Give the data again exactly, stopping after the "mapping from a" line.

Segment Start: Records for this exercise

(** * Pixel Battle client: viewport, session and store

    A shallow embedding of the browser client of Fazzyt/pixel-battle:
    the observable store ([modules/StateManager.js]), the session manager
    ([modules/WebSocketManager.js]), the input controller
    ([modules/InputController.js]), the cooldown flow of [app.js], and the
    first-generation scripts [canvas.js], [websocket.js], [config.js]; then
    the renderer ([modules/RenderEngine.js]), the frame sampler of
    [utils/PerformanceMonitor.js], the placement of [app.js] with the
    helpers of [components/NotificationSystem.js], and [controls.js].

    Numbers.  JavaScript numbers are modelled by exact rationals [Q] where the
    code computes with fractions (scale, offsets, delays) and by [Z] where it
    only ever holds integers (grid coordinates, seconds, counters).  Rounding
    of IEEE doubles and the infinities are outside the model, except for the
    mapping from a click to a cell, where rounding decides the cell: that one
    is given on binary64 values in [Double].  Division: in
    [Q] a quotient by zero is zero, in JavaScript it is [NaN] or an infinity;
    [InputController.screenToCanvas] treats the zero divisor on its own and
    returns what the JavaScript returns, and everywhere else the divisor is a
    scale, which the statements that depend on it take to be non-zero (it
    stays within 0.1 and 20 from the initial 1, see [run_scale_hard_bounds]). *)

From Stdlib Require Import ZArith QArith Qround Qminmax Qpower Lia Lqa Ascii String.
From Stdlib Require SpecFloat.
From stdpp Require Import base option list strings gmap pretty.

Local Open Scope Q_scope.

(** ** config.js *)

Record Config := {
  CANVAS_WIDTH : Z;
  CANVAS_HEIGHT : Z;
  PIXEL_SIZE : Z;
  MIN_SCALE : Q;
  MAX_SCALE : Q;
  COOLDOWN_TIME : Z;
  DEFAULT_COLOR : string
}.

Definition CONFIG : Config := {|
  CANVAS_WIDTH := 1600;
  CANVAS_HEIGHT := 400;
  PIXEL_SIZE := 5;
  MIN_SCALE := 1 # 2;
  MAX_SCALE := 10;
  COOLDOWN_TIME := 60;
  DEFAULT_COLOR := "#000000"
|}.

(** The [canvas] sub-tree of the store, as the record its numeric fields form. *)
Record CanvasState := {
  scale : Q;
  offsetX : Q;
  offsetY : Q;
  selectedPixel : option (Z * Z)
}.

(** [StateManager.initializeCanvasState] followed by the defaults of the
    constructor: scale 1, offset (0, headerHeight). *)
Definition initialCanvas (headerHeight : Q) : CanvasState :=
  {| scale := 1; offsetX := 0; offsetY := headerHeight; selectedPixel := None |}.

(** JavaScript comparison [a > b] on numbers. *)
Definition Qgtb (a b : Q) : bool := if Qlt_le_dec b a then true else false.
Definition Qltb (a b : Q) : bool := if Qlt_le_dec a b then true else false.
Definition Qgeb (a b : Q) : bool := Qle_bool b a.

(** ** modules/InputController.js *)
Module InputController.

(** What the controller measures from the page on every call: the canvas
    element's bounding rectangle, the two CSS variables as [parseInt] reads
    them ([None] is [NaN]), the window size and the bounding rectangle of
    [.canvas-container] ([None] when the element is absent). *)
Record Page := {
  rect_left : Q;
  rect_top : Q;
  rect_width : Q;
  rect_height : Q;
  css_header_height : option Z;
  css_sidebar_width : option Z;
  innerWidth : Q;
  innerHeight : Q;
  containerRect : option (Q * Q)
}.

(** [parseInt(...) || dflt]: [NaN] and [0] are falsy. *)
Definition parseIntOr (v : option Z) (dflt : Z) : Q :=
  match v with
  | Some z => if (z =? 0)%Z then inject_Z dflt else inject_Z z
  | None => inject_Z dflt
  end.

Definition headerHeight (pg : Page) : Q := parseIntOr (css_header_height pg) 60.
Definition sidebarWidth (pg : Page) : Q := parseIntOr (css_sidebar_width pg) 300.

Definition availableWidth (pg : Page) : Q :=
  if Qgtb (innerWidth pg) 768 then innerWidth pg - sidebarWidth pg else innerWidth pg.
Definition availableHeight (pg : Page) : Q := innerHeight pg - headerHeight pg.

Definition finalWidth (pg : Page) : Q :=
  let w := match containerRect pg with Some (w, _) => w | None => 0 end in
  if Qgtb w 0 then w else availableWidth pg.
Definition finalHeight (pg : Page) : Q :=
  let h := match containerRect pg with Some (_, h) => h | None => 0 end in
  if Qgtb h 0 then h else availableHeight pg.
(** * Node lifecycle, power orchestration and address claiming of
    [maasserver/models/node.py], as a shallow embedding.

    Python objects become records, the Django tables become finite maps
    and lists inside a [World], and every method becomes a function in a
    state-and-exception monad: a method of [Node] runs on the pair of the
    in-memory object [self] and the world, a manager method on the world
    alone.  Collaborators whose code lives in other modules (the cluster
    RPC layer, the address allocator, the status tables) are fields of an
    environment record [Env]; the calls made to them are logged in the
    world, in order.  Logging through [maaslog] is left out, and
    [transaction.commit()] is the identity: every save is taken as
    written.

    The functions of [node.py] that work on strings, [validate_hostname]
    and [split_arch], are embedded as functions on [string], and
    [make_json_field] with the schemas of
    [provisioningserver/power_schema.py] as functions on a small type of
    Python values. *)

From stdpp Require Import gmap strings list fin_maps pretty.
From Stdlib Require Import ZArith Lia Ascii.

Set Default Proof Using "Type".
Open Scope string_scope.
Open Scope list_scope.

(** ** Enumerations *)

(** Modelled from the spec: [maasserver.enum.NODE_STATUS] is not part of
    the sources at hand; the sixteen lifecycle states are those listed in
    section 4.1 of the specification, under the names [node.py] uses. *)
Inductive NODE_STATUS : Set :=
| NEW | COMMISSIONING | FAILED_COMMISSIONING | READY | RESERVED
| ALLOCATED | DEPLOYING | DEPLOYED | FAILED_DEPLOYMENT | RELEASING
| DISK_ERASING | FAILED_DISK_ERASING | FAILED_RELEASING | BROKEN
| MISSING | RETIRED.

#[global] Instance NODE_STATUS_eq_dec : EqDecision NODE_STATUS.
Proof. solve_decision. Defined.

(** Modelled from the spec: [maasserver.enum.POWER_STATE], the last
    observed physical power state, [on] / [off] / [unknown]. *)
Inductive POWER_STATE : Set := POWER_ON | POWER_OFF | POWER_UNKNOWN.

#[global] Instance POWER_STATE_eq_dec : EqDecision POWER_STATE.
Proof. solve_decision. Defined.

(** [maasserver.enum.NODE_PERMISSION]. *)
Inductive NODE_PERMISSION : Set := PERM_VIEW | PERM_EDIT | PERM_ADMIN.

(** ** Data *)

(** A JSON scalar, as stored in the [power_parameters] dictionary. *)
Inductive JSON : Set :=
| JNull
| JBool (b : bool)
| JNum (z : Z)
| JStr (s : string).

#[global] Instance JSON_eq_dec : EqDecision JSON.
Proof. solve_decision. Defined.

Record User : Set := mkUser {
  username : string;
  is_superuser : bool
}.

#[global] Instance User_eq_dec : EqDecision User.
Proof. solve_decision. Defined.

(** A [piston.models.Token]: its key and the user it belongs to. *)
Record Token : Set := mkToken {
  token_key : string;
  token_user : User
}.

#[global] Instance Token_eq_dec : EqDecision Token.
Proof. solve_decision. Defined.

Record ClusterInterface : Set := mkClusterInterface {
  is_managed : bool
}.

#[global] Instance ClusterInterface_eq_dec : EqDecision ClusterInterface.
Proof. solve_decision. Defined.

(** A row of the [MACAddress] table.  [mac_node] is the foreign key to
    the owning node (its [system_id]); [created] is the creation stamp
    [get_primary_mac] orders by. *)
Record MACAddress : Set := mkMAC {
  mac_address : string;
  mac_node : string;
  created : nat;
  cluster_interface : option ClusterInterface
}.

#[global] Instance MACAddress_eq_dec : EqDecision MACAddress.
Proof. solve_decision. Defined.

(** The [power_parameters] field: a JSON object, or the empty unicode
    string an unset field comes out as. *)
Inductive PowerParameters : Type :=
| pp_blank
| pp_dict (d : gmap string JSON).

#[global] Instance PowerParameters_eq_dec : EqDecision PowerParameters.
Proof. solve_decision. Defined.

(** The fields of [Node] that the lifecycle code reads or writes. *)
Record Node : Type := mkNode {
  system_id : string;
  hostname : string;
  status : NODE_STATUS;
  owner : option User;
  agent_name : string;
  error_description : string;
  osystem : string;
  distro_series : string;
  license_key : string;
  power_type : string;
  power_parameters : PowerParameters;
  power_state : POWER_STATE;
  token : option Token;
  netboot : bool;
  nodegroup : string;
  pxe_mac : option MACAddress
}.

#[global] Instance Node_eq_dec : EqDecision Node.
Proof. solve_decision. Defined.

Segment End: Records for this exercise

## Exercise output
(** * Pixel Battle client: viewport, session and store

    A shallow embedding of the browser client of Fazzyt/pixel-battle:
    the observable store ([modules/StateManager.js]), the session manager
    ([modules/WebSocketManager.js]), the input controller
    ([modules/InputController.js]), the cooldown flow of [app.js], and the
    first-generation scripts [canvas.js], [websocket.js], [config.js]; then
    the renderer ([modules/RenderEngine.js]), the frame sampler of
    [utils/PerformanceMonitor.js], the placement of [app.js] with the
    helpers of [components/NotificationSystem.js], and [controls.js].

    Numbers.  JavaScript numbers are modelled by exact rationals [Q] where the
    code computes with fractions (scale, offsets, delays) and by [Z] where it
    only ever holds integers (grid coordinates, seconds, counters).  Rounding
    of IEEE doubles and the infinities are outside the model, except for the
    mapping from a click to a cell, where rounding decides the cell: that one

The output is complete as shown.